#### DATA:
(** An alias is followed. *)
Lemma execute_query_reply_witness : ∃ p,
  execute_query direct forward_context (build_query www_ms QueryType.A) empty = Ok (p, empty) ∧
  DnsHeader.id (DnsPacket.header p) = 77%Z ∧ DnsPacket.questions p = [DnsQuestion.new www_ms QueryType.A] ∧
  ∀ r, r ∈ DnsPacket.answers p ↔ r ∈ [DnsRecord.CNAME www_ms cdn_ms 3600; DnsRecord.A cdn_ms (Ipv4 127 0 0 1) 3600].
Proof.
  destruct (execute_query_reply direct forward_context (build_query www_ms QueryType.A) empty) as [H _].
  destruct (H [a_answer 0 cdn_ms] empty) as (p & Hr & (Hid & _ & _ & _ & _ & Hq) & _ & [_ Ha] & _).
  - change [a_answer 0 cdn_ms] with ([a_answer 0 cdn_ms] ++ [] ++ []).
    eapply leads_packet; [reflexivity|reflexivity|apply leads_end|apply leads_end].
  - exists p. split; [exact Hr|]. split; [exact Hid|]. split; [exact Hq|]. intros r. rewrite Ha. split.
    + intros (x & Hx & Hrx). repeat (apply elem_of_cons in Hx as [->|Hx]); [..|by apply elem_of_nil in Hx]; simpl in Hrx;
        apply list_elem_of_singleton in Hrx as ->; [by left|by right; left].
    + intros Hrx. repeat (apply elem_of_cons in Hrx as [->|Hrx]); [..|by apply elem_of_nil in Hrx].
      * eexists. split; [by left|]. by left.
      * eexists. split; [right; by left|]. by left.
Defined.
Lemma safe_record fuel : safe_packet typed_record (DnsRecord.read fuel).
Proof.
  intros s Hs. unfold DnsRecord.read, mbind_.
  pose proof (safe_qname fuel [] s Hs) as Hr0. destruct (read_qname fuel [] s) as [[d s0]| | |]; simpl; auto; [|by rewrite Hr0].
  destruct Hr0 as [_ Hs0].
  pose proof (safe_u16 s0 Hs0) as Hr1. destruct (read_u16 s0) as [[q s1]| | |] eqn:Hq; simpl; auto; [|by rewrite Hr1].
  apply u16_at in Hq as (Hp1 & x & y & Hx & Hy & ? & ? & ->); [|done]. destruct Hr1 as [Hq16 Hs1].
  pose proof (safe_u16 s1 Hs1) as Hr2. destruct (read_u16 s1) as [[cls s2]| | |] eqn:Hc; simpl; auto; [|by rewrite Hr2].
  apply u16_at in Hc as [Hp2 _]; [|done]. destruct Hr2 as [Hc16 Hs2].
  pose proof (safe_u32 s2 Hs2) as Hr3. destruct (read_u32 s2) as [[ttl s3]| | |] eqn:Ht; simpl; auto; [|by rewrite Hr3].
  apply u32_at in Ht as Hp3; [|done]. destruct Hr3 as [Ht32 Hs3].
  pose proof (safe_u16 s3 Hs3) as Hr4. destruct (read_u16 s3) as [[n s4]| | |] eqn:Hn; simpl; auto; [|by rewrite Hr4].
  apply u16_at in Hn as (_ & u & w & Hu & Hw & ? & ? & ->); [|done]. destruct Hr4 as [Hn16 Hs4].
  apply safe_rdata; try done. intros H52 Hr3. unfold is_u8, is_u in *.
  exists (pb_pos s0), w. replace x with 0 in * by lia. replace y with 52 in * by lia. replace u with 0 in * by lia.
  rewrite Hp3, Hp2, Hp1, <- !Nat.add_assoc in *. simpl in *. repeat split; first [done|lia].
Qed.

Lemma to_from_num n : QueryType.to_num (QueryType.from_num n) = n.
Proof. unfold QueryType.from_num. repeat case_match; simpl; lia. Qed.

Lemma safe_question fuel q : safe_packet (λ q, is_u16 (QueryType.to_num (DnsQuestion.qtype q))) (DnsQuestion.read fuel q).
Proof. unfold DnsQuestion.read. do 4 call. simpl. by rewrite to_from_num. Qed.

Lemma is_u_land4 a : is_u 4 (Z.land a 15).
Proof. apply is_u_land; [done|]. by rewrite <- Z.land_assoc. Qed.

Lemma safe_header : safe_packet typed_header DnsHeader.read.
Proof. unfold DnsHeader.read. repeat call. unfold typed_header; simpl. repeat split_and; try done; apply is_u_land4. Qed.

(** The parser, whatever the packet. *)
Lemma safe_from_buffer fuel : safe_packet typed_packet (DnsPacket.from_buffer fuel).
Proof.
  unfold DnsPacket.from_buffer. eapply safe_bind; [apply safe_header|by intros ? ->|intros h Hh].
  eapply safe_bind; [apply safe_repeat, safe_question|by intros ? ->|intros qs [Hq1 Hq2]].
  do 3 (eapply safe_bind; [apply safe_repeat, safe_record|by intros ? ->|intros ? [? ?]]).
  apply safe_ret. split; [done|]. destruct Hh as (_ & _ & [? _] & [? _] & [? _] & [? _]). simpl.
  split; [|split; [|split]]; (split; [lia|done]).
Qed.
End Reader.

(** ** Datagrams and messages of TCP *)

(** A result of the parser: [panics] is the condition of a panic. *)
Definition parsed (eof : BufferError) (panics : Prop) (o : outcome ProtocolError DnsPacket.t) : Prop :=
  match o with
  | Ok p => typed_packet p
  | Err e => e = Protocol.BufferErr eof
  | Panic => panics
  | OutOfFuel => True
  end.

(** The subtraction [data_len - 3] of a short TLSA record, in a checked build. *)
Definition tlsa_panics `{BP : Build} (message : bytes) : Prop := overflow_checks = true ∧ short_tlsa message.

(** A datagram as the parser has it: the buffer of 512 bytes, zeros behind it. *)
Definition in_buffer (data : bytes) : bytes := BytePacketBuffer.buf (Client.received_buffer data).

Lemma received_safe data K : bytes_ok data → sr_inv (SafeReads := byte_safe (in_buffer data) K) (Client.received_buffer data).
Proof.
  intros Hd. split; [apply received_whole|]. split; [|done]. apply Forall_take, Forall_app. split; [done|]. by apply Forall_replicate.
Qed.

Lemma parsed_of {B} `{BP : Build} message `{SR : SafeReads B message (tlsa_panics message)} {U : Unicode} (b : B) fuel :
  sr_inv b →
  parsed sr_eof (tlsa_panics message) (let! (packet, _) := DnsPacket.from_buffer fuel b in Ok packet).
Proof.
  intros Hb. pose proof (safe_from_buffer (λ Hc Hs, conj Hc Hs) fuel b Hb) as Hp.
  destruct (DnsPacket.from_buffer fuel b) as [[p b']|e| |]; simpl in *; try done. apply Hp.
Qed.

(** [Client::parse] and a message over TCP. *)
Lemma parse_parsed `{BP : Build} `{U : Unicode} data :
  bytes_ok data → parsed EndOfBuffer (tlsa_panics (in_buffer data)) (Client.parse data).
Proof. intros Hd. apply (parsed_of (in_buffer data) (SR := byte_safe _ _)). by apply received_safe. Qed.

Lemma stream_parsed `{BP : Build} `{U : Unicode} data fuel : bytes_ok data →
  parsed Buffer.Io (tlsa_panics data)
    (let! (packet, _) := DnsPacket.from_buffer fuel (StreamPacketBuffer.new data) in Ok packet).
Proof. intros Hd. by apply (parsed_of data (SR := stream_safe _ _)). Qed.

(** C13: what bytes from the network can make the parser do. From any datagram, and
    from any message of a TCP connection, [DnsPacket::from_buffer] returns a
    packet with as many questions and records as its header counts, every field
    within its Rust type; or it fails with the one error of its buffer, the end of
    the buffer for a datagram, the end of the stream for a connection; or it
    follows a name for ever. It panics only in a build with overflow checks, and
    only on a message that holds the head of a TLSA record whose length is below
    three, where [data_len - 3] leaves its type: no other record, and no other
    arithmetic of the parser, panics. *)
Theorem parser_errors `{BP : Build} `{U : Unicode} data : bytes_ok data →
  parsed EndOfBuffer (tlsa_panics (in_buffer data)) (Client.parse data) ∧
  ∀ fuel, parsed Buffer.Io (tlsa_panics data)
    (let! (packet, _) := DnsPacket.from_buffer fuel (StreamPacketBuffer.new data) in Ok packet).
Proof. split; [by apply parse_parsed|]. intros fuel. by apply stream_parsed. Qed.

(** The answer of a server to which a TLSA record of two bytes belongs. *)
Definition tlsa_datagram : bytes := [0; 7; 128; 0; 0; 0; 0; 1; 0; 0; 0; 0; 0; 0; 52; 0; 1; 0; 0; 0; 0; 0; 2; 3; 1].

Lemma parser_errors_witness :
  bytes_ok tlsa_datagram ∧ Client.parse (BP := true) (U := ascii_tables) tlsa_datagram = Panic ∧
  Client.parse (BP := false) (U := ascii_tables) tlsa_datagram = Err (Protocol.BufferErr EndOfBuffer) ∧
  parsed EndOfBuffer (tlsa_panics (BP := false) (in_buffer tlsa_datagram)) (Client.parse (BP := false) (U := ascii_tables) tlsa_datagram) ∧
  DnsPacket.from_buffer (BP := false) (U := ascii_tables) 20 (StreamPacketBuffer.new tlsa_datagram) = Err (Protocol.BufferErr Buffer.Io).
Proof.
  assert (bytes_ok tlsa_datagram) as Hd by (repeat (constructor; [by compute|]); constructor).
  split; [done|]. split; [by vm_compute|]. split; [by vm_compute|]. split; [|by vm_compute].
  by apply (parser_errors (BP := false) (U := ascii_tables)).
Defined.
(* ===== verification/Servers.v ===== *)
(** * The threads of the DNS servers (src/dns/server.rs)

    The UDP server: a listener that parses datagrams, skips those that were sent
    again and hands the rest over to the request threads through one channel. The
    TCP server: a listener that hands each connection over to a request thread of
    its own channel, chosen at random.

    An action is one turn of a listener, one [recv] of a request thread, or the
    rest of its turn. A turn that answers is one action: the resolver is shared
    through the [world], and how two resolutions mix is not modelled here. After
    a panic or a [return] a thread is gone; a thread in a loop that does not end
    is stuck, and is of no use any more: that the loop may also use up the memory
    is not modelled. *)

From S2P Require Import Prelude Text Net Commons Buffer Protocol Cache Authority Resolve Server Client.
Open Scope Z_scope.

(** [LruCache] of the crate lru, of times by source and number. *)
Class Lru := {
  lru : Type;
  lru_new : lru;
  lru_get : SocketAddr * Z → lru → option Z * lru;
  lru_put : SocketAddr * Z → Z → lru → lru;
}.

(** The codes with which Windows ends a listener. *)
Definition udp_finished (code : option Z) : bool := bool_decide (code = Some 10004) || bool_decide (code = Some 10093).
Definition tcp_finished (code : option Z) : bool := bool_decide (code = Some 10004).

Inductive life := Alive_ | Ended | Stuck.

(** ** UDP *)
Module DnsUdpServer.

Inductive worker :=
  | Idle
  | Serving (src : SocketAddr) (request : DnsPacket.t)
  | Gone (how : life).

Record t `{Lru} := mk {
  udp_query_count : Z;
  working_ids : lru;
  listener : life;
  queue : list (SocketAddr * DnsPacket.t);
  workers : list worker;
  resolver : world;
  sent : list (SocketAddr * bytes);
  (** For the theorems: what was handed over, answered, and lost with a thread. *)
  accepted : list (SocketAddr * DnsPacket.t);
  answered : list (SocketAddr * DnsPacket.t);
  lost : list (SocketAddr * DnsPacket.t);
}.

Inductive action :=
  | Receive (data : bytes) (src : SocketAddr) (cur_time : Z)
  | ReceiveFails (code : option Z)
  | Take (i : nat)
  (** The rest of the turn; [delivered] is whether [send_to] succeeds. *)
  | Reply (i : nat) (delivered : bool).

Section Udp.
Context {BP : Build} {U : Unicode} {HI : HashIter} {EV : Env} {LR : Lru}.
Context (resolve : rstr → QueryType.t → bool → R DnsPacket.t) (context : ServerContext).

(** [run_server]: a thread for each socket that could be cloned; the first turn
    of the listener counts a query before it waits. *)
Definition run_server (bound : bool) (cloned : list bool) (w : world) : option t :=
  if negb bound then None else
  Some (mk _ 1 lru_new Alive_ [] ((λ _, Idle) <$> List.filter id cloned) w [] [] [] []).

Definition set_listener (s : t) (l : life) : t :=
  mk _ (udp_query_count s) (working_ids s) l (queue s) (workers s) (resolver s) (sent s) (accepted s) (answered s) (lost s).
(** The next turn of the listener, with the cache of numbers [ids]. *)
Definition next_turn (s : t) (ids : lru) : t :=
  mk _ (wrap 64 (udp_query_count s + 1)) ids (listener s) (queue s) (workers s) (resolver s) (sent s) (accepted s)
    (answered s) (lost s).
Definition enqueue (s : t) (r : SocketAddr * DnsPacket.t) : t :=
  mk _ (udp_query_count s) (working_ids s) (listener s) (queue s ++ [r]) (workers s) (resolver s) (sent s)
    (accepted s ++ [r]) (answered s) (lost s).
Definition set_worker (s : t) (i : nat) (w : worker) : t :=
  mk _ (udp_query_count s) (working_ids s) (listener s) (queue s) (<[i := w]> (workers s)) (resolver s) (sent s)
    (accepted s) (answered s) (lost s).
Definition set_queue (s : t) (q : list (SocketAddr * DnsPacket.t)) : t :=
  mk _ (udp_query_count s) (working_ids s) (listener s) q (workers s) (resolver s) (sent s) (accepted s) (answered s) (lost s).
Definition set_resolver (s : t) (w : world) : t :=
  mk _ (udp_query_count s) (working_ids s) (listener s) (queue s) (workers s) w (sent s) (accepted s) (answered s) (lost s).
Definition deliver (s : t) (src : SocketAddr) (request : DnsPacket.t) (data : bytes) : t :=
  mk _ (udp_query_count s) (working_ids s) (listener s) (queue s) (workers s) (resolver s) (sent s ++ [(src, data)])
    (accepted s) (answered s ++ [(src, request)]) (lost s).
(** A thread is gone, and its request with it. *)
Definition lose (s : t) (i : nat) (how : life) (r : SocketAddr * DnsPacket.t) : t :=
  mk _ (udp_query_count s) (working_ids s) (listener s) (queue s) (<[i := Gone how]> (workers s)) (resolver s) (sent s)
    (accepted s) (answered s) (lost s ++ [r]).

(** A thread that is stuck still holds its receiver. *)
Definition has_receiver (w : worker) : bool := match w with Gone Ended => false | _ => true end.

Definition receive (data : bytes) (src : SocketAddr) (cur_time : Z) (s : t) : t :=
  match Client.parse data with
  | Ok request =>
      let key := (src, DnsHeader.id (DnsPacket.header request)) in
      let (time, ids) := lru_get key (working_ids s) in
      if resent time cur_time then next_turn s ids else
      let s := next_turn s (lru_put key cur_time ids) in
      if existsb has_receiver (workers s) then enqueue s (src, request) else s
  | Err _ => next_turn s (working_ids s)
  | Panic => set_listener s Ended
  | OutOfFuel => set_listener s Stuck
  end.

Definition reply (i : nat) (delivered : bool) (src : SocketAddr) (request : DnsPacket.t) (s : t) : t :=
  match udp_reply resolve context request (resolver s) with
  | Ok (Some data, w) =>
      let s := set_resolver s w in
      if delivered then deliver (set_worker s i Idle) src request data else lose s i Ended (src, request)
  | Ok (None, w) => lose (set_resolver s w) i Ended (src, request)
  | OutOfFuel => lose s i Stuck (src, request)
  | _ => lose s i Ended (src, request)
  end.

Definition exec (a : action) (s : t) : option t :=
  match a with
  | Receive data src cur_time =>
      match listener s with Alive_ => Some (receive data src cur_time s) | _ => None end
  | ReceiveFails code =>
      match listener s with
      | Alive_ => Some (if udp_finished code then set_listener s Ended else next_turn s (working_ids s))
      | _ => None
      end
  | Take i =>
      match workers s !! i, queue s with
      | Some Idle, (src, request) :: queue => Some (set_worker (set_queue s queue) i (Serving src request))
      | _, _ => None
      end
  | Reply i delivered =>
      match workers s !! i with
      | Some (Serving src request) => Some (reply i delivered src request s)
      | _ => None
      end
  end.

Definition step (s s' : t) : Prop := ∃ a, exec a s = Some s'.
End Udp.
End DnsUdpServer.

(** ** TCP *)
Module DnsTcpServer.

(** A connection: the bytes that come before it ends; whether the length can be
    written; how many bytes of the packet its one [write] takes, [None] for an
    error; whether [shutdown] succeeds. *)
Record stream := mkStream { incoming : bytes; takes_length : bool; takes : option nat; shuts : bool }.

Record worker := mkWorker { alive : life; pending : list stream }.

Record t := mk {
  tcp_query_count : Z;
  listener : life;
  workers : list worker;
  resolver : world;
  (** The bytes written to each connection that was served. *)
  written : list bytes;
}.

Inductive action :=
  (** [random] is [random::<usize>()]. *)
  | Accept (s : stream) (random : nat)
  | AcceptFails (code : option Z)
  | Serve (i : nat).

Section Tcp.
Context {BP : Build} {U : Unicode} {HI : HashIter} {EV : Env}.
Context (resolve : rstr → QueryType.t → bool → R DnsPacket.t) (context : ServerContext).

Definition run_server (bound : bool) (thread_count : nat) (w : world) : option t :=
  if negb bound then None else Some (mk 0 Alive_ (replicate thread_count (mkWorker Alive_ [])) w []).

Definition set_listener (s : t) (l : life) : t := mk (tcp_query_count s) l (workers s) (resolver s) (written s).
Definition set_worker (s : t) (i : nat) (w : worker) : t :=
  mk (tcp_query_count s) (listener s) (<[i := w]> (workers s)) (resolver s) (written s).

(** The connection is closed when the receiver of its thread is gone; no thread
    to choose from is a division by zero. *)
Definition accept (c : stream) (random : nat) (s : t) : t :=
  match length (workers s) with
  | O => set_listener s Ended
  | n =>
      let thread_no := (random mod n)%nat in
      match workers s !! thread_no with
      | Some (mkWorker Ended _) | None => s
      | Some (mkWorker life pending) => set_worker s thread_no (mkWorker life (pending ++ [c]))
      end
  end.

(** A thread that ends drops the connections of its channel; one that is stuck
    keeps them waiting. *)
Definition gone (how : life) : worker := mkWorker how [].

(** One turn of request thread [i]: the thread after it, the world and what was
    written. *)
Definition serve (c : stream) (rest : list stream) (w : world) : worker * world * bytes :=
  match incoming c with
  | _ :: _ :: data =>
      match DnsPacket.from_buffer (S (length data)) (StreamPacketBuffer.new data) with
      | Ok (request, _) =>
          match tcp_reply resolve context request w with
          | Ok (Some reply, w) =>
              if negb (takes_length c) then (gone Ended, w, []) else
              match takes c with
              | None => (gone Ended, w, take 2 reply)
              | Some n => (if shuts c then mkWorker Alive_ rest else gone Ended, w, take (2 + n) reply)
              end
          | Ok (None, w) => (gone Ended, w, [])
          | OutOfFuel => (mkWorker Stuck rest, w, [])
          | _ => (gone Ended, w, [])
          end
      | OutOfFuel => (mkWorker Stuck rest, w, [])
      | _ => (gone Ended, w, [])
      end
  | _ => (gone Ended, w, [])
  end.

Definition exec (a : action) (s : t) : option t :=
  match a with
  | Accept c random => match listener s with Alive_ => Some (accept c random s) | _ => None end
  | AcceptFails code =>
      match listener s with
      | Alive_ => Some (if tcp_finished code then set_listener s Ended else s)
      | _ => None
      end
  | Serve i =>
      match workers s !! i with
      | Some (mkWorker Alive_ (c :: rest)) =>
          let '(worker, w, bytes) := serve c rest (resolver s) in
          Some (mk (wrap 64 (tcp_query_count s + 1)) (listener s) (<[i := worker]> (workers s)) w (written s ++ [bytes]))
      | _ => None
      end
  end.

Definition step (s s' : t) : Prop := ∃ a, exec a s = Some s'.
End Tcp.
End DnsTcpServer.
Lemma usual_alive s s' : overflow_checks = false → usual_step s s' → listener s = Alive_ →
  listener s' = Alive_ ∨
  ∃ data src time, exec resolve context (Receive data src time) s = Some s' ∧ Client.parse data = OutOfFuel.
Proof.
  intros Hc [a [Hu Ha]] Hs. destruct a as [data src time|code|i|i d]; simpl in Ha; rewrite ?Hs in Ha.
  - injection Ha as <-. pose proof (parse_parsed data Hu) as Hp. unfold tlsa_panics in Hp. rewrite Hc in Hp.
    destruct (Client.parse data) as [p|e| |] eqn:Hd; [| |by destruct Hp|].
    + left. unfold receive. rewrite Hd. destruct (lru_get _ _). repeat case_match; simpl; by rewrite Hs.
    + left. unfold receive. by rewrite Hd.
    + right. exists data, src, time. simpl. by rewrite Hs.
  - injection Ha as <-. simpl in Hu. rewrite Hu. by left.
  - left. repeat case_match; by simplify_eq.
  - left. repeat case_match; simplify_eq. by rewrite listener_reply.
Qed.

(** C34: in a release build, after any datagrams, from anyone, and any failures
    of the socket but the two that end the listener on purpose, the listener of the
    UDP server is alive, but for one cause: it once took a datagram from which the
    parser does not return. Then it is stuck for good and has handed over no
    request since. With overflow checks one datagram with a short TLSA record
    panics it. *)
Theorem listener_survives cloned w s0 s :
  overflow_checks = false → run_server true cloned w = Some s0 → rtc usual_step s0 s →
  listener s = Alive_ ∨
  ∃ data src time s1 s2, rtc usual_step s0 s1 ∧ exec resolve context (Receive data src time) s1 = Some s2 ∧
    rtc usual_step s2 s ∧ endless data ∧ listener s = Stuck ∧ accepted s = accepted s1.
Proof.
  intros Hc [= <-] Hr. assert (listener (mk _ 1 lru_new Alive_ [] ((λ _, Idle) <$> List.filter id cloned) w [] [] [] []) = Alive_) as Ha by done.
  induction Hr as [|x y z Hs Hr IH]; [by left|].
  destruct (usual_alive _ _ Hc Hs Ha) as [Hy|(data & src & time & He & Hp)].
  - destruct (IH Hy) as [|(data & src & time & s1 & s2 & H1 & Hrest)]; [by left|]. right.
    exists data, src, time, s1, s2. split; [by eapply rtc_l|done].
  - right. exists data, src, time, x, y.
    destruct (looping_datagram data src time x y z Hp He) as (H1 & H2 & H3); [|done].
    eapply rtc_subrel; [|exact Hr]. intros u v [a [_ H]]. by exists a.
Qed.
End Udp.

(** ** TCP *)
Section Tcp.
Context {BP : Build} {U : Unicode} {HI : HashIter} {EV : Env}.
Context (resolve : rstr → QueryType.t → bool → R DnsPacket.t) (context : ServerContext).
Import DnsTcpServer.

(** A connection that ends before it says anything. *)
Definition silent : stream := mkStream [] true (Some 0%nat) true.

(** The state after silent connections to the first [k] threads. *)
Definition stopped (n k : nat) (w : world) : t :=
  mk (wrap 64 (Z.of_nat k)) Alive_ (replicate k (gone Ended) ++ replicate (n - k) (mkWorker Alive_ [])) w (replicate k []).

Lemma silence n k w : (k < n)%nat → rtc (step resolve context) (stopped n k w) (stopped n (S k) w).
Proof.
  intros Hk. set (workers' := replicate k (gone Ended) ++ mkWorker Alive_ [silent] :: replicate (n - S k) (mkWorker Alive_ [])).
  apply rtc_l with (mk (wrap 64 (Z.of_nat k)) Alive_ workers' w (replicate k [])).
  - exists (Accept silent k). simpl. unfold accept, stopped. cbn [DnsTcpServer.workers].
    replace (n - k)%nat with (S (n - S k)) by lia. cbn [replicate].
    rewrite length_app, length_replicate. cbn [length]. rewrite length_replicate.
    replace (k + S (n - S k))%nat with n by lia. destruct n as [|n]; [lia|].
    rewrite Nat.mod_small by lia. rewrite list_lookup_middle by (by rewrite length_replicate).
    unfold set_worker. cbn. do 2 f_equal. by rewrite insert_app_r_alt, length_replicate, Nat.sub_diag by (rewrite length_replicate; lia).
  - apply rtc_once. exists (Serve k). simpl. unfold workers'.
    rewrite list_lookup_middle by (by rewrite length_replicate). simpl. unfold stopped. do 2 f_equal.
    + unfold wrap. rewrite Zplus_mod_idemp_l. f_equal. lia.
    + rewrite insert_app_r_alt, length_replicate, Nat.sub_diag by (rewrite length_replicate; lia). simpl.
      by rewrite cons_middle, app_assoc, <- replicate_cons_app.
    + simpl. by rewrite replicate_cons_app.
Qed.

Lemma all_silent n w : rtc (step resolve context) (stopped n 0 w) (stopped n n w).
Proof.
  enough (∀ k, (k <= n)%nat → rtc (step resolve context) (stopped n 0 w) (stopped n k w)) by eauto.
  induction k as [|k IH]; intros Hk; [reflexivity|]. etransitivity; [apply IH; lia|by apply silence].
Qed.

(** The TCP server does not outlast its threads: a connection that is closed
    before it sends a length ends its thread, for the macro that reports the
    error returns from it. After one such connection for each thread, which any
    client can make, no connection is ever answered again. *)
Theorem silent_connections_stop_tcp n w s0 :
  run_server true n w = Some s0 → ∃ s, rtc (step resolve context) s0 s ∧ length (written s) = n ∧
    ∀ s', rtc (step resolve context) s s' → written s' = written s ∧ Forall (λ b, b = []) (written s').
Proof.
  intros [= <-]. exists (stopped n n w). split.
  { replace (mk 0 Alive_ (replicate n (mkWorker Alive_ [])) w []) with (stopped n 0 w); [apply all_silent|].
    unfold stopped. by rewrite Nat.sub_0_r. }
  split; [simpl; by rewrite length_replicate|]. intros s' Hr.
  assert (workers s' = replicate n (gone Ended) ∧ written s' = replicate n []) as [_ ->].
  2: { split; [done|]. by apply Forall_replicate. }
  assert (workers (stopped n n w) = replicate n (gone Ended) ∧ written (stopped n n w) = replicate n []) as H0.
  { simpl. by rewrite Nat.sub_diag, app_nil_r. }
  revert H0. generalize (stopped n n w) Hr. clear Hr. intros s Hr.
  induction Hr as [|x y z [a Hstep] _ IH]; [done|]. intros [Hw Hb]. apply IH. clear IH. destruct a as [c random|code|i]; simpl in Hstep.
  - destruct (listener x); try done. injection Hstep as <-. unfold accept. rewrite Hw, length_replicate. destruct n as [|n]; [done|].
    rewrite lookup_replicate_2 by (apply Nat.mod_upper_bound; lia). done.
  - destruct (listener x); try done. injection Hstep as <-. by destruct (tcp_finished code).
  - rewrite Hw in Hstep. destruct (replicate n (gone Ended) !! i) as [wk|] eqn:Hi; [|done].
    apply lookup_replicate in Hi as [-> _]. done.
Qed.
End Tcp.

(** ** Servers at work *)
Module ServersExamples.
Import ResolveTests ServerExamples.
#[local] Existing Instances CacheTests.in_order ascii_tables stub_env.
#[local] Instance release : Build := false.
(** A cache of two numbers. *)
#[local] Instance small_lru : Lru := {|
  lru := list (SocketAddr * Z * Z);
  lru_new := [];
  lru_get := λ key l,
    match list_find (λ e, e.1 = key) l with
    | Some (i, e) => (Some e.2, e :: delete i l)
    | None => (None, l)
    end;
  lru_put := λ key time l, take 2 ((key, time) :: List.filter (λ e, negb (bool_decide (e.1 = key))) l);
|}.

#### WHAT YOU WILL DO:
Take the lines above from the one containing "SafeReads B message" to the one containing "(** [Client::parse] and" and retype them exactly, both ends included, with nothing added.

#### TASK SOLUTION:
Lemma parsed_of {B} `{BP : Build} message `{SR : SafeReads B message (tlsa_panics message)} {U : Unicode} (b : B) fuel :
  sr_inv b →
  parsed sr_eof (tlsa_panics message) (let! (packet, _) := DnsPacket.from_buffer fuel b in Ok packet).
Proof.
  intros Hb. pose proof (safe_from_buffer (λ Hc Hs, conj Hc Hs) fuel b Hb) as Hp.
  destruct (DnsPacket.from_buffer fuel b) as [[p b']|e| |]; simpl in *; try done. apply Hp.
Qed.

(** [Client::parse] and a message over TCP. *)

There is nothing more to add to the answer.